L’Italia di quel periodo attraversava una crisi devastante. Lo scenario politico era quello del passaggio dalla Prima alla Seconda Repubblica e la situazione finanziaria era segnata da un debito pubblico profondissimo.
«Il rischio di rimanere tagliati fuori dall’Unione che si andava costruendo intorno alla nuova moneta fu percepito collettivamente come una minaccia esistenziale e il Paese seppe reagire mobilitando tutte le risorse per continuare a condividere il proprio destino con il resto del continente», spiega Battocchi.
L’Italia aveva contribuito direttamente a quell’accelerazione degli anni ‘90, iniziata con il Trattato di Maastricht. Ma rischiava di rimanere fuori dai nuovi processi di integrazione europea, o comunque di rimanere indietro a causa dei suoi problemi interni. Non poteva permetterselo: tutta la storia del Paese come di Repubblica democratica e come economia avanzata è legata in qualche modo all’Europa.
«Nel 1996 avevamo un deficit del 7,3% – dice Battocchi – e arrivare al 3% richiesto da Maastricht era uno sforzo finanziario talmente grande da far tremare i polsi. Però ci furono ottime intuizioni della nostra classe dirigente, che vedeva nell’Unione europea la nostra stella polare. Così si attivarono una serie di comportamenti virtuosi, dal Parlamento che approvò una manovra da 64mila miliardi, fino a tutti gli apparati dello Stato che si attivarono per far riconoscere quello sforzo a livello diplomatico».
Il rapporto con la Germania, già all’epoca riferimento centrale dell’Europa, non era privo di frizioni. Al netto di dichiarazioni pubbliche, alla stampa, di grande complicità, tra Roma e Berlino non c’era il clima dei giorni più sereni.
I due Paesi si scontravano, ad esempio, sulla riforma del Consiglio di sicurezza dell’Onu: la Germania cercava in quegli anni di entrarvi con un seggio permanente insieme alle grandi potenze; l’Italia non era affatto d’accordo e avrebbe accettato una riforma solo se questa avesse permesso di democratizzare e rendere più rappresentativo il Consiglio.
In più, in quei giorni la Germania si scopriva nervosamente come un gigante dai piedi d’argilla, scrive Battocchi ricordando che il costo esorbitante della riunificazione con l’ex Ddr: la disoccupazione tedesca era arrivata al 10,2% e dilatava i trasferimenti del welfare e faceva sballare le previsioni.
Allora tanto in Italia quanto in Germania fu determinante il lavoro delle grandi figure politiche dell’epoca. È uno degli insegnamenti contenuti in “La partita dell’Euro”: «La storia è fatta di tante condizioni che coesistono, in tanti casi nel bene e nel male i leader fanno la differenza. Dovremmo domandarci cosa ne sarebbe stato dell’Euro senza Helmut Kohl, dal momento che larga parte dell’establishment tedesco era contraria: Kohl impegnò tutto il suo capitale politico in quella partita, perché credeva fermamente nell’unione monetaria», dice Battocchi.

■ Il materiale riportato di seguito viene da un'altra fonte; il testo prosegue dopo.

(** * flowPy: steady one-dimensional pressure drop along a serial flow network

    A shallow embedding of the Python sources

      - [flowpy/pdrop_funcs.py]              geometry functions
      - [flowpy/loss_utils.py]               loss-coefficient correlations
      - [flowpy/flow_network_components.py]  Inlet, Outlet, Junction, Pipe, Network
      - [flowpy/network_builder.py]          registries, resolve_refs, build_network

    Conventions of the embedding.

      - A Python [float] is an IEEE binary64 number: Rocq's primitive [float].
        The element classes and the library functions are read at their
        annotated types ([float], [str]); a YAML number is a [float].
      - A Python [str] is a [string] whose characters are the code points
        below 256.
      - An exception is a value of [exn]; a computation that may raise
        returns [result].  A method that assigns to [self] threads the
        object explicitly and keeps the assignments made before a raise.
      - A [dict] is an association list in insertion order.
      - Two library functions are parameters of the code that calls them:
        [float_pow], C's [pow], to which CPython hands the operands of
        [x ** y], and [np_interp], NumPy's [interp].  Nothing is assumed
        of what they return; in particular [x ** 2] is not taken to be
        the rounded product [x * x]. *)

From Stdlib Require Import String Ascii List Bool Arith Lia PrimFloat.
From Stdlib Require Import DecimalString.
From Stdlib Require Import SpecFloat FloatAxioms.
Import ListNotations.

Nell’ultimo capitolo del libro, l’autore fa un salto fino ai giorni nostri, guardando la crisi dovuta alla pandemia e la risposta dell’Unione europea. «Ognuno è libero di farsi l’idea che vuole di questo percorso europeo, ma dobbiamo chiederci cosa avrebbe potuto fare l’Italia di fronte a questa crisi, e il crollo del Pil dovuto al Covid-19, se fosse stata slegata dalla sicurezza economica europea».